Towards AI-Driven Healthcare: Systematic Optimization, Linguistic Analysis, and Clinicians’ Evaluation of Large Language Models for Smoking Cessation Interventions

Scripts for the accepted paper in CHI 2024 conference.

Dataset

A dataset of smoking cessation intervention messages developed by TSET Health Promotion Research Center was used. The dataset is private.

Stages of processing:

Prompt and Decoding Selection

prepare_dataset_to_prompts/prepare_dataset_to_prompts.py: This script takes as input the csv file and split it in two or three parts. Then, it stores them as csv. Additionally, it stores them with prompt format.
generate_input_prompts/generate_input_prompts.py: This script takes as input the train or validation messages and generates the different kind of prompts used in the paper.
generate_lm_output/generate_lm_output.py: It loads the model and gets generated sentences for different prompt version
generate_lm_output/generate_lm_output_decoding.py: It loads the model and gets generated sentences for different decoding versions.
get_sentences_from_output/get_sentences_from_output_vB_v2.py: It splits the string obtained in order to obtain the generated messages for prompt selection.
get_sentences_from_output/get_sentences_from_output_vC_v2.py: It splits the string obtained in order to obtained the generated messages for decoding selection.
'get_statistics_messages_generated/get_statistics_messages_generated.py: it produces two files: * statistics_summary.csv: average number of messages per model/version * statistics_index_prompt_level.csv: number of messages per prompt
postprocess_on_selfBLEU/postprocess_on_selfBLEU.py: it obtains the BLEU-4 value
discard_on_selfBLEU/discard_on_selfBLEU.py: it discards messages based on threshold for selfBLEU.
discard_on_criteria/discard_on_criteria.py: it discards messages based on certain criteria. For our case: presence of app or similar word, underscore(_) and message length less than 6.
calculate_perplexity/calculate_perplexity.py: it allows to calculate perplexity according to a specific language model
join_results_perplexity/join_results_perplexity.py: it joins the perplexities values from different models.
join_all_sentences/join_all_sentences_v2.py: it joins all final sentences through different combinations.
join_all_sentences/join_all_sentences_v2_vC.py: it joins all final sentences through different combinations and the original messages. The difference with the previous function is the number of outputs.
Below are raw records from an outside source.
(** * Source-anchored region extractor

    A shallow embedding of [extract_class_block] and of the record built by
    [main] in [scripts/03_build_cases_from_repo.py], with the Python
    built-ins it relies on ([str.splitlines], [str.split], [str.join], list
    indexing and slicing, [range], and the header regular expression). *)

From Stdlib Require Import ZArith NArith List Bool Lia String Ascii.
From Stdlib.Strings Require Byte.
Import ListNotations.
Open Scope Z_scope.

Set Implicit Arguments.

(** ** Python values *)

(** A Python [str] is a sequence of Unicode code points. *)
Definition char := N.
Definition str := list char.

(** A [str] literal, from its ASCII (or Latin-1) spelling. *)
Definition py (s : string) : str :=
  List.map N_of_ascii (list_ascii_of_string s).
Arguments py s%_string.

Definition LF : char := 10%N.
Definition CR : char := 13%N.
Definition DOT : char := 46%N.
Definition LBRACE : char := 123%N.
Definition RBRACE : char := 125%N.

(** Outcome of a Python expression: a value, or a raised exception. *)
Inductive exn := IndexError.

Inductive result (A : Type) : Type :=
| Ok (a : A)
| Raise (e : exn).
Arguments Ok {A} a.
Arguments Raise {A} e.

Definition bind {A B} (m : result A) (k : A -> result B) : result B :=
  match m with
  | Ok a => k a
  | Raise e => Raise e
  end.

Notation "x <- m ;; k" := (bind m (fun x => k))
  (at level 61, m at next level, right associativity).

(** [len(l)] *)
Definition len {A} (l : list A) : Z := Z.of_nat (List.length l).

(** [l[i]]: negative indices count from the end, anything outside
    [-len(l) <= i < len(l)] raises [IndexError]. *)
Definition py_getitem {A} (l : list A) (i : Z) : result A :=
  let j := if i <? 0 then i + len l else i in
  if j <? 0 then Raise IndexError
  else match nth_error l (Z.to_nat j) with
       | Some x => Ok x
       | None => Raise IndexError
       end.

(** Index normalisation of a slice bound (step 1). *)
Definition clamp_bound (n i : Z) : Z :=
  if i <? 0 then Z.max 0 (i + n) else Z.min i n.

(** The elements at positions [a <= k < b], for bounds already clamped. *)
Definition sublist {A} (a b : nat) (l : list A) : list A :=
  firstn (b - a) (skipn a l).

(** [l[lo:hi]]; a missing bound is [None]. *)
Definition py_slice {A} (l : list A) (lo hi : option Z) : list A :=
  let n := len l in
  let a := match lo with None => 0 | Some i => clamp_bound n i end in
  let b := match hi with None => n | Some j => clamp_bound n j end in
  sublist (Z.to_nat a) (Z.to_nat b) l.

(** [range(a, b)] as the list of the integers it yields. *)
Definition py_range (a b : Z) : list Z :=
  List.map (fun k => a + Z.of_nat k) (seq 0 (Z.to_nat (b - a))).

(** [sep.join(parts)] *)
Fixpoint join (sep : str) (parts : list str) : str :=
  match parts with
  | [] => []
  | [p] => p
  | p :: rest => p ++ sep ++ join sep rest
  end.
It outputs 2 csv files: one with type original and the other with type: train or validation according to the belonging of the original message.
process_LIWC_results/process_LIWC_results.py: it calculates the mean, standard deviation and standardd error for selected LIWC metrics.
summary tables repetition and criteria.ipynb: it calculates mean, standard deviation, and standard error for number of message at the interaction level.
Process statistics discard and BLEU.ipynb: it calculates mean, standard deviation, and standard error for the reduction after applying the filtering.

Automatic survey generation for Qualtrics

Prepare sentences for surveys.ipynb: From the joined messages selects randomly 100 for each model.
Prepare format txt for Qualtrics.ipynb: It creates Advanced Format TXt to be import in Qualtrics.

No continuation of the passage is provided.